Dataset entries
════════════════

(** A transaction from a state with no open one: what it commits and where that differs
    from the disk. *)
Lemma transaction_views start nlog sz vw dk wr s ups :
  logst_ok start nlog sz vw dk wr ∅ [] 0 s →
  (∀ x, x ∉ foldl log_record [] ups.*1 → apply_writes vw ups x = dk x) ∧
  (∀ x, apply_writes vw ups x = apply_writes dk ups x).
Proof.
  intros H.
  assert (E : ∀ n, vw n = dk n) by (intros n; by apply (brep_clean (lo_brep _ _ _ _ _ _ _ _ _ _ H))).
  split; intros x.
  - rewrite log_record_elem. intros Hx. rewrite apply_writes_other by tauto. apply E.
  - by apply apply_writes_ext.
Qed.

(** *** [initlog] *)

Lemma readsb_rule vw dk sz wr held dirty s (Q : superblock → bio → Prop) :
  brep vw dk sz wr held dirty s → held !! 1 = None →
  (1 ∈ dirty ∨ (size (dom held ∪ dirty) < NBUF)%nat) → 1 < sz →
  (∀ s', brep vw dk sz wr held dirty s' → Q (superblock_of (vw 1)) s') → runs (readsb 1) s Q.
Proof.
  intros H H1 Hroom Hsz HQ. apply runs_bind, (brep_bread H); [done..|].
  intros i s1 Hr. apply runs_bind, (brep_data Hr 1); [apply lookup_insert_eq|]. intros b -> _.
  apply runs_bind, (brep_brelse Hr 1); [apply lookup_insert_eq | |].
  { destruct (decide (1 ∈ dirty)); [by left | right; by apply (brep_clean H)]. }
  intros s2 H2. rewrite delete_insert_id in H2 by done. by apply runs_ret, HQ.
Qed.

Lemma initlog_rule start nlog sz d wr s (Q : unit → logst → Prop) :
  brep d d sz wr ∅ ∅ (ls_bio s) → ls_log s = log0 → layout start nlog sz → 1 < sz →
  sb_logstart (superblock_of (d 1)) = start → sb_nlog (superblock_of (d 1)) = nlog →
  header_ok start nlog sz (d start) →
  (∀ s' d', logst_ok start nlog sz d' d' (wr ++ recover_writes start d) ∅ [] 0 s' →
     (∀ b, datab start nlog sz b → d' b = logical start d b) → Q tt s') →
  runs (initlog 1) s Q.
Proof.
  intros Hb Hl Hly Hsz Es En Hh HQ. unfold initlog. change (SIZEOF_logheader >=? BSIZE) with false.
  apply runs_bind, runs_mod. apply runs_bind, runs_zoom, (readsb_rule _ _ _ _ _ _ _ _ Hb); [done | right; vm_compute; lia | done |].
  intros bs1 H1. apply runs_bind, runs_mod. rewrite Hl, Es, En.
  assert (s32 start = start ∧ s32 nlog = nlog) as [-> ->].
  { destruct Hly. unfold LOGSIZE, MAXOPBLOCKS in *. split; apply s32_small; lia. }
  eapply (recover_rule Hly (s := mkLogst bs1 _ _) H1); [done..|].
  intros bs l Hbs (lh & -> & _) Hlists.
  destruct (recover_end Hly (vw := logical start d) (conj Hh (λ b _, eq_refl))) as [He Hd].
  eapply HQ; [|exact Hd]. split; try done. by apply loggable_nil.
Qed.

(** ** Properties *)

(** C13: a transaction that returns is on the disk.  From a state with no open
    transaction, [begin_op], the updates (each a [bread], a change of the data, a
    [log_write] and a [brelse]) and [end_op] return, every block outside the log then
    has its updated contents on the disk and in the cache, the log is empty again, and
    the invariant holds.  The number of updates is below the size of the log, which
    is where [log_write] panics. *)
Theorem transaction_durable start nlog sz vw dk wr s ups :
  logst_ok start nlog sz vw dk wr ∅ [] 0 s → Z.of_nat (length ups) < nlog →
  (∀ u, u ∈ ups → datab start nlog sz u.1) →
  ∃ s' vw' dk' wr', transaction ups s = Ok (tt, s') ∧
    logst_ok start nlog sz vw' dk' wr' ∅ [] 0 s' ∧
    ∀ b, datab start nlog sz b →
      vw' b = apply_writes dk ups b ∧ md_blocks (bio_disk (ls_bio s')) b = apply_writes dk ups b.
Proof.
  intros H Hlen Hu. destruct (transaction_views _ _ _ _ _ _ _ ups H) as [Hs Hv].
  assert (Hr : runs (transaction ups) s (λ _ s', ∃ vw' dk' wr',
    logst_ok start nlog sz vw' dk' wr' ∅ [] 0 s' ∧
    ∀ b, datab start nlog sz b → vw' b = apply_writes dk ups b ∧ dk' b = apply_writes dk ups b)).
  { apply (transaction_rule start nlog sz vw dk wr); [done..|]. intros s' Hbl H'.
    do 3 eexists. split; [exact H'|]. intros b Hb. rewrite <- Hv.
    split; eapply end_writes_data; eauto; apply H. }
  destruct Hr as ([] & s' & Hr & vw' & dk' & wr' & H' & Hd). exists s', vw', dk', wr'.
  split_and!; [done..|]. intros b Hb. destruct (Hd b Hb). split; [done|].
  by rewrite (proj1 (brep_disk _ _ _ _ _ _ _ (lo_brep _ _ _ _ _ _ _ _ _ _ H'))).
Qed.

(** C1: a transaction is atomic under crashes.  Whatever prefix [p] of its disk writes
    was done when the machine stopped, and however often recovery was itself cut
    short afterwards, a recovery that is allowed to finish does finish, and leaves
    the blocks outside the log either all as they were before the transaction or all
    as the transaction updated them. *)
Theorem transaction_atomic start nlog sz vw dk wr s ups :
  logst_ok start nlog sz vw dk wr ∅ [] 0 s → Z.of_nat (length ups) < nlog →
  (∀ u, u ∈ ups → datab start nlog sz u.1) →
  ∃ s' w, transaction ups s = Ok (tt, s') ∧ md_writes (bio_disk (ls_bio s')) = wr ++ w ∧
    ∀ p d s2, p `prefix_of` w → rtc (crashed_recovery start nlog sz) (apply_writes dk p) d →
      rebooted start nlog sz d s2 →
      ∃ s3, recover_from_log s2 = Ok (tt, s3) ∧
        ((∀ b, datab start nlog sz b → md_blocks (bio_disk (ls_bio s3)) b = dk b) ∨
         (∀ b, datab start nlog sz b → md_blocks (bio_disk (ls_bio s3)) b = apply_writes dk ups b)).
Proof.
  intros H Hlen Hu. destruct (transaction_views _ _ _ _ _ _ _ ups H) as [Hs Hv].
  set (bl := foldl log_record [] ups.*1) in *.
  assert (Hr : runs (transaction ups) s (λ _ s', loggable start nlog sz bl ∧
    md_writes (bio_disk (ls_bio s')) = wr ++ end_writes start (apply_writes vw ups) bl)).
  { apply (transaction_rule start nlog sz vw dk wr); [done..|]. intros s' Hbl H'. split; [done|].
    apply (brep_disk _ _ _ _ _ _ _ (lo_brep _ _ _ _ _ _ _ _ _ _ H')). }
  destruct Hr as ([] & s' & Hr & Hbl & Hw). do 2 eexists. split_and!; [exact Hr | exact Hw |].
  intros p d s2 Hp Hd Hre. pose proof H as [Hly _ _ _ _ _ He _].
  assert (Hfin : ∀ x, recovers_as start nlog sz x (apply_writes dk p) →
    runs recover_from_log s2 (λ _ s3, ∀ b, datab start nlog sz b → md_blocks (bio_disk (ls_bio s3)) b = x b)).
  { intros x Hx. eapply recovery_rule; eauto. by eapply crashed_recovery_step. }
  destruct (end_writes_crash _ _ _ _ _ _ _ Hly Hbl He Hs Hp) as [Hx|Hx];
    destruct (Hfin _ Hx) as ([] & s3 & Hrun & Hb); exists s3; (split; [done|]); [by left | right].
  intros b Hdb. rewrite <- Hv. auto.
Qed.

════════════════

Go through the records. Copy each line where "updated" appears.

    has its updated contents on the disk and in the cache, the log is empty again, and
    as the transaction updated them. *)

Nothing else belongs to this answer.